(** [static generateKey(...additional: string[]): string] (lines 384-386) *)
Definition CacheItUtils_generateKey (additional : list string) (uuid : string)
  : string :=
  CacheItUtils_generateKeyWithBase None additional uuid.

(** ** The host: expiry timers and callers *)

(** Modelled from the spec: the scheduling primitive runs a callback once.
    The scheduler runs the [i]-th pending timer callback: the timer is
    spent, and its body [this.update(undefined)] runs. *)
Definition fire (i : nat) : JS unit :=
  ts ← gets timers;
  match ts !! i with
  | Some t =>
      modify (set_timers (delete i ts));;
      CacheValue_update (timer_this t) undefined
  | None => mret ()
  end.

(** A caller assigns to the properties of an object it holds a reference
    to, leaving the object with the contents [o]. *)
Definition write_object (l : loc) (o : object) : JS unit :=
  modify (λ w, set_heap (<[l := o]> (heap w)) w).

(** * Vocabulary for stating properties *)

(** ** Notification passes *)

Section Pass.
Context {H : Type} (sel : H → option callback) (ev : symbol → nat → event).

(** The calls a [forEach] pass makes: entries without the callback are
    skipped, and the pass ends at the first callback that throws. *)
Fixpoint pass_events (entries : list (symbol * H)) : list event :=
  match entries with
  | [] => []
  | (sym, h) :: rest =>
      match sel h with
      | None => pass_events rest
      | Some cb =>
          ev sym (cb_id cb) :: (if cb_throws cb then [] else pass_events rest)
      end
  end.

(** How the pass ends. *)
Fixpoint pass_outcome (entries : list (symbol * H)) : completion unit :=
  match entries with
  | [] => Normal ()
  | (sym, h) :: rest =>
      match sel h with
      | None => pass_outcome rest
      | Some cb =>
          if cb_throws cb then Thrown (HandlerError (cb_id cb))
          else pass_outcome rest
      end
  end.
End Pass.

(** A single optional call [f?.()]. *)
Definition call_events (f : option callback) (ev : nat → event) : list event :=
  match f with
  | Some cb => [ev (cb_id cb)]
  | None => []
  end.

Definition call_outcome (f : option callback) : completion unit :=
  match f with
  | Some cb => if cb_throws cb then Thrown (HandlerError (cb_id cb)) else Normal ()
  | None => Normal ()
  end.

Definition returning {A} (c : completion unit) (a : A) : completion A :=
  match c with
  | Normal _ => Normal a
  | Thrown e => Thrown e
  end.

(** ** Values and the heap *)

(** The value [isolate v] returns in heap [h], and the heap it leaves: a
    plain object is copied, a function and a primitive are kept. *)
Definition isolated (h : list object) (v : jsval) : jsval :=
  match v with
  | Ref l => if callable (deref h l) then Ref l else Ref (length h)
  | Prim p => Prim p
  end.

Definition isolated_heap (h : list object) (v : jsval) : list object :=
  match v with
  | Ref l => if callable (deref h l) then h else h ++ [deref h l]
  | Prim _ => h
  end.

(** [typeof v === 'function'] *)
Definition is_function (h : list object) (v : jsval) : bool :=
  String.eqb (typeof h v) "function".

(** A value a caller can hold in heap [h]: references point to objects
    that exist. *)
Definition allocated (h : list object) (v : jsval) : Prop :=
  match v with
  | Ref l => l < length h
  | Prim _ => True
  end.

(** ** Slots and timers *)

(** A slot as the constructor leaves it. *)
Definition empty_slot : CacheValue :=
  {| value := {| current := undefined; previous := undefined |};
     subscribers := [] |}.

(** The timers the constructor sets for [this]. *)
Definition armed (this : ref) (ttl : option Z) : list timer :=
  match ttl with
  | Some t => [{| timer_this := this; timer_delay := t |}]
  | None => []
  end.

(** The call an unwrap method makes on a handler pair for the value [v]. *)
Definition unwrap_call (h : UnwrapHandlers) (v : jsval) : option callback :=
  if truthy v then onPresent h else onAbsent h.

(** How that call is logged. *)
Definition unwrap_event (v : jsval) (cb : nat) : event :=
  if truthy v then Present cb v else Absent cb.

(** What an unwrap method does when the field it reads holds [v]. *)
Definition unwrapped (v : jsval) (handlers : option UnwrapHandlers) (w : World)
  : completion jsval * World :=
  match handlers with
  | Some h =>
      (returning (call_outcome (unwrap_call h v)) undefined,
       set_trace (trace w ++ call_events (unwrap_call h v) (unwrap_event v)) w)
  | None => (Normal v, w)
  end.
--------------------------------
Exactly reproduce the lines from the one containing "Definition unwrapped (v" through the end of the records, and only those lines.

(OUTPUT BELOW):
Definition unwrapped (v : jsval) (handlers : option UnwrapHandlers) (w : World)
  : completion jsval * World :=
  match handlers with
  | Some h =>
      (returning (call_outcome (unwrap_call h v)) undefined,
       set_trace (trace w ++ call_events (unwrap_call h v) (unwrap_event v)) w)
  | None => (Normal v, w)
  end.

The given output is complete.